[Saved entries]
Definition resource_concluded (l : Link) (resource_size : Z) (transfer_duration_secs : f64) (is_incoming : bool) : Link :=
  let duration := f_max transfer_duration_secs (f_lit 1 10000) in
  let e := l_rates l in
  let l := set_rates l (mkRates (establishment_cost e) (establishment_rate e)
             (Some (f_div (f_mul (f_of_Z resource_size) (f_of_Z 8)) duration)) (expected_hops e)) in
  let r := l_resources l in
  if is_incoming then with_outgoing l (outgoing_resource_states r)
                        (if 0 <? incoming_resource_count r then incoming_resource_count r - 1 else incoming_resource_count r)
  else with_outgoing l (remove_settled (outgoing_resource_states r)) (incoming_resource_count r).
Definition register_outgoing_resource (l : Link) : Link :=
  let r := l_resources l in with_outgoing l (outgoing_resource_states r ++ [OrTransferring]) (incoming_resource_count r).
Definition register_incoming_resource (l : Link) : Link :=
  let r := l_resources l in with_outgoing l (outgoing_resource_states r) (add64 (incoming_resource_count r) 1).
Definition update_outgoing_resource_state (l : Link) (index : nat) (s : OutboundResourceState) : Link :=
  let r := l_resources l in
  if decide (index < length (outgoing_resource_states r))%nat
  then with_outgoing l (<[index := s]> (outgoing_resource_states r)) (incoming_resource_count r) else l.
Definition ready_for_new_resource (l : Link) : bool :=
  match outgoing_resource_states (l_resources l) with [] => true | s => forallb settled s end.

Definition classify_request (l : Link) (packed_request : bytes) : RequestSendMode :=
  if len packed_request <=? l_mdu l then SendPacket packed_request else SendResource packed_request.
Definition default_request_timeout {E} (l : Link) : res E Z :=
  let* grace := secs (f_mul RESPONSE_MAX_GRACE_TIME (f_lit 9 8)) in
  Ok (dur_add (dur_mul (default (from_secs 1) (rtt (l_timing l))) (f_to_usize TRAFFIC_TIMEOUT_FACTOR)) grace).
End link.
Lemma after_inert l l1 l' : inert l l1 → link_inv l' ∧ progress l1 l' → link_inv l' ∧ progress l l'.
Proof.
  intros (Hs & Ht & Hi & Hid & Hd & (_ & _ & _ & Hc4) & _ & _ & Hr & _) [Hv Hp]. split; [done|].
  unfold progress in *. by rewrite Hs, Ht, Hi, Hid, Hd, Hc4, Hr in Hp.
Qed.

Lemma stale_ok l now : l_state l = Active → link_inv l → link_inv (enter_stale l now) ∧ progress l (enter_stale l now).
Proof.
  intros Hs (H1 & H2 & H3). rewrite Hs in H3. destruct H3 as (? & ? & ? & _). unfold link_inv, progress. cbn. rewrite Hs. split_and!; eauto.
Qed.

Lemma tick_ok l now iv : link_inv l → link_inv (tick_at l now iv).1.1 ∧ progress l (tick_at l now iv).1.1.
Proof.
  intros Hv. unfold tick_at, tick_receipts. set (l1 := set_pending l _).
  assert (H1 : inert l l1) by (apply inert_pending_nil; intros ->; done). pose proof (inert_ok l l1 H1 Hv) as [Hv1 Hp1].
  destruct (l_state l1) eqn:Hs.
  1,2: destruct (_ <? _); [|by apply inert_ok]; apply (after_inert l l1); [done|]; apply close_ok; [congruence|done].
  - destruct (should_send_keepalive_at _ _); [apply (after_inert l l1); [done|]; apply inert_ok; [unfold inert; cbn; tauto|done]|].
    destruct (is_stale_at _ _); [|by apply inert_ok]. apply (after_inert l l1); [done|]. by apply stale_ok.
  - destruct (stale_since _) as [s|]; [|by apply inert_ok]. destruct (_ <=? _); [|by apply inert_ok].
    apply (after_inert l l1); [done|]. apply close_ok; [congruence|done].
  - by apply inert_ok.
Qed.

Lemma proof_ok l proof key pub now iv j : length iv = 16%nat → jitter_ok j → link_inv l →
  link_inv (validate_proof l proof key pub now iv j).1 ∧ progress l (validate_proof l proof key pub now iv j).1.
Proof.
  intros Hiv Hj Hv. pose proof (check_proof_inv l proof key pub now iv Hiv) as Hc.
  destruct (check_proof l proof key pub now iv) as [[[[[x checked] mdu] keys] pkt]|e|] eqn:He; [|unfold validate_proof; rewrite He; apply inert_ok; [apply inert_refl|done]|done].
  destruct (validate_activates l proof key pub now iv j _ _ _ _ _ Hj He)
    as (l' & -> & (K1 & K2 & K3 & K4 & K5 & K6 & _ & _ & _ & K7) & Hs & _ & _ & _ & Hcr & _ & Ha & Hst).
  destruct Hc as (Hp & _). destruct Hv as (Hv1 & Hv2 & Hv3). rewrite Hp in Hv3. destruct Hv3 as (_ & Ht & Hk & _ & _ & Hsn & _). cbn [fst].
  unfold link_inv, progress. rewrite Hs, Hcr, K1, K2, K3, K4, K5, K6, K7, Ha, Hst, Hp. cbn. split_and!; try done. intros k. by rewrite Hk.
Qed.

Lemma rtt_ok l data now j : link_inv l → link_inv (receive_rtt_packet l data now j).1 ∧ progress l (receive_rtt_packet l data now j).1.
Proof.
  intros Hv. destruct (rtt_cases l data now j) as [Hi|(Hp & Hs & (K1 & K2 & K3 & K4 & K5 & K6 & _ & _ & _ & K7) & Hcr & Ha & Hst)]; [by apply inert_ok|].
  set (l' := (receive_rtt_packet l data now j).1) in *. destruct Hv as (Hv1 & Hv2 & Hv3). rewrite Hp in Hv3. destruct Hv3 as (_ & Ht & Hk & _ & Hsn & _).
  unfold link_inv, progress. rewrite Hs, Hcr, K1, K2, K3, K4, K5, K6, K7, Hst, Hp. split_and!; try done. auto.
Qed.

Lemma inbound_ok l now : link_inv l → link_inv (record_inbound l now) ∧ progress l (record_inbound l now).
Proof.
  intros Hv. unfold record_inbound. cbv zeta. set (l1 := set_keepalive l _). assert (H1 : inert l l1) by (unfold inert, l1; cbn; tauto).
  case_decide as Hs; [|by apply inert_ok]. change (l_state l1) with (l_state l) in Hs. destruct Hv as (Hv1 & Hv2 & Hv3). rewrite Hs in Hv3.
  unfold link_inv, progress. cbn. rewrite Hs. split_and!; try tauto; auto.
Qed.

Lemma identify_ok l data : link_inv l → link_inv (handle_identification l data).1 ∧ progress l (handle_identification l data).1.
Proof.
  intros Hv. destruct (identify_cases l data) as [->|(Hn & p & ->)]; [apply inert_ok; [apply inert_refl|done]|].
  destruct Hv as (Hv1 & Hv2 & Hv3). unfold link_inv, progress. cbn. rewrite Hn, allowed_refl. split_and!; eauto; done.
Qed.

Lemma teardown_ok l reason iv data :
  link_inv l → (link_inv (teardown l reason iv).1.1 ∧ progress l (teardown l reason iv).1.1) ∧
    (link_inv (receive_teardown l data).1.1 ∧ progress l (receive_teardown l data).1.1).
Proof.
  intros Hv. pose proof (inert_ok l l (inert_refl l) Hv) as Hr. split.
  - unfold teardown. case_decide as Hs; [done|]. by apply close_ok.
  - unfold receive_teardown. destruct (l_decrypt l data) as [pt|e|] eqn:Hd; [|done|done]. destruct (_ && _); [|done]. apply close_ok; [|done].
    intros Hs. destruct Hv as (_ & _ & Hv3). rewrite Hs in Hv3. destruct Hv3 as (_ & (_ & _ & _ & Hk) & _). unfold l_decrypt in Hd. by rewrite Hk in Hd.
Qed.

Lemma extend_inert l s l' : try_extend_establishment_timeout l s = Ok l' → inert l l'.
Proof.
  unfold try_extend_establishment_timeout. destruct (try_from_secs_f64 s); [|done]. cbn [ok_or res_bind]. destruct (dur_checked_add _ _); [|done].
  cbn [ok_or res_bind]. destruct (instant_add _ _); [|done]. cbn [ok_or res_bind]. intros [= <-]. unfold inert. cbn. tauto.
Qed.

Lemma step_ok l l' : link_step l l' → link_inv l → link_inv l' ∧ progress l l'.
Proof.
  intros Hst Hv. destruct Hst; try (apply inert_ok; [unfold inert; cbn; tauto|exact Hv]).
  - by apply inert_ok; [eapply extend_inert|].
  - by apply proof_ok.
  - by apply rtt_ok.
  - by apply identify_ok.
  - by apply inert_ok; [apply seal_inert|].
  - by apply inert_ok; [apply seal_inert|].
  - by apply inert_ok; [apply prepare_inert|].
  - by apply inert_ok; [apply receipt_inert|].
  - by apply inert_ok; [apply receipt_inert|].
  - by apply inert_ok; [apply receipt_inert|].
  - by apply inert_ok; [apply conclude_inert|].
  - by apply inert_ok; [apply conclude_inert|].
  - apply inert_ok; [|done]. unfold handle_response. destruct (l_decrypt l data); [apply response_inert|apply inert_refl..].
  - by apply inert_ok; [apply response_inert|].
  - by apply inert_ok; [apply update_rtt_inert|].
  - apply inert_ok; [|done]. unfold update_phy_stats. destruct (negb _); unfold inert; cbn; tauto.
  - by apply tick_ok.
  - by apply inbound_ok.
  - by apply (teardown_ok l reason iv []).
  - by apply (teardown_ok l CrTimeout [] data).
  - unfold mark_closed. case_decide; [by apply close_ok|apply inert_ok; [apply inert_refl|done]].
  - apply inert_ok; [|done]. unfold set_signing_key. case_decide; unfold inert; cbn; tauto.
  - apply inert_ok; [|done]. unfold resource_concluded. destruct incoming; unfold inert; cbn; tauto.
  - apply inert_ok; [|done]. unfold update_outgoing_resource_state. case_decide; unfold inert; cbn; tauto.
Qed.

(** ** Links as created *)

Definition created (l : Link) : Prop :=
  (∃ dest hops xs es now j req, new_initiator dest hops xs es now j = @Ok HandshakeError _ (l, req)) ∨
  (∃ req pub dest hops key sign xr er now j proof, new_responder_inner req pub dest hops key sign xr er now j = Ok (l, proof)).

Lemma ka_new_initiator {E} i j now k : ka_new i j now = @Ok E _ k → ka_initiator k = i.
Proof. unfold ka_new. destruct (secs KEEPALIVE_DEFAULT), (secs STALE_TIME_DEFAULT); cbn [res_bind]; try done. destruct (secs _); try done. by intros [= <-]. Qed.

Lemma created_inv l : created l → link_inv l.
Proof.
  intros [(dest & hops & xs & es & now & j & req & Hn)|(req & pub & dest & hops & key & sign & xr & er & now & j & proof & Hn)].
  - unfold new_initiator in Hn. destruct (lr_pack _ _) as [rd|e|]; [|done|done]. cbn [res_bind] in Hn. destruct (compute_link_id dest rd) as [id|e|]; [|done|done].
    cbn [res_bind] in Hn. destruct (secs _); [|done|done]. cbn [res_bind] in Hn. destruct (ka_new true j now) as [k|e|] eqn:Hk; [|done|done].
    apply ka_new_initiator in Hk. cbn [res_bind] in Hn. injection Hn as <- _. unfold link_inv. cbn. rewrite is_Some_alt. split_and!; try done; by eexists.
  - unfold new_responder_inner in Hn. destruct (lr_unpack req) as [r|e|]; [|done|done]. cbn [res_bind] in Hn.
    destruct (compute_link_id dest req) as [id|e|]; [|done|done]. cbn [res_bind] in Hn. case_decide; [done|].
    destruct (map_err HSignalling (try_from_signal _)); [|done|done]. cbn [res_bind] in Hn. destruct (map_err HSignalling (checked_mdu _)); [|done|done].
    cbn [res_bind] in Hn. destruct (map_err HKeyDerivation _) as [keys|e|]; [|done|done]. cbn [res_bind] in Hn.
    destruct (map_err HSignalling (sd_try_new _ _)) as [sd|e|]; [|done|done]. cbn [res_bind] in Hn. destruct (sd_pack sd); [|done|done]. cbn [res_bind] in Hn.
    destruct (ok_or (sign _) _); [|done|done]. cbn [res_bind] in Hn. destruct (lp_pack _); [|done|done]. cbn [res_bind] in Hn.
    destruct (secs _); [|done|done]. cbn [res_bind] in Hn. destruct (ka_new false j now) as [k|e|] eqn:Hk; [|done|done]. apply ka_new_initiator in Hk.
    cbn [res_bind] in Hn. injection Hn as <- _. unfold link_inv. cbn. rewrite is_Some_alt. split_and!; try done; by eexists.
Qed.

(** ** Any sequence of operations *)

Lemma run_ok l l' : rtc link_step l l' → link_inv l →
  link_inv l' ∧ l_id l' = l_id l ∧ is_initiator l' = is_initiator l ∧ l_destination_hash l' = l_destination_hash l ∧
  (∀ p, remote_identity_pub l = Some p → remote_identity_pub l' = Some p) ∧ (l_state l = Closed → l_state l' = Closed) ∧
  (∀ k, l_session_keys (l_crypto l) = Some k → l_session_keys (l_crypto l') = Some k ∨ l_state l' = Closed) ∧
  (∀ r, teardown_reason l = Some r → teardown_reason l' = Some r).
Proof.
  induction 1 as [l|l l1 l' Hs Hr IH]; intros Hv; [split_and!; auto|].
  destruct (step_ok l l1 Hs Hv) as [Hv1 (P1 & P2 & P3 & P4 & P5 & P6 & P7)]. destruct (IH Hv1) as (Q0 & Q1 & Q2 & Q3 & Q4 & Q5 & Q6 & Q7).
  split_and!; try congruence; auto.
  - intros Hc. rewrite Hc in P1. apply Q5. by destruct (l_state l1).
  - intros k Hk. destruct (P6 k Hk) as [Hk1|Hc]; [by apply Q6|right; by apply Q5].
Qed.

WHAT TO PRODUCE: Scan the lines above for "cbn [ok_or res_bind]. destruct (instant_add" and for "- by apply identify_ok.". Repeat exactly the line holding each of them and every line in between.

THE ANSWER:
  cbn [ok_or res_bind]. destruct (instant_add _ _); [|done]. cbn [ok_or res_bind]. intros [= <-]. unfold inert. cbn. tauto.
Qed.

Lemma step_ok l l' : link_step l l' → link_inv l → link_inv l' ∧ progress l l'.
Proof.
  intros Hst Hv. destruct Hst; try (apply inert_ok; [unfold inert; cbn; tauto|exact Hv]).
  - by apply inert_ok; [eapply extend_inert|].
  - by apply proof_ok.
  - by apply rtt_ok.
  - by apply identify_ok.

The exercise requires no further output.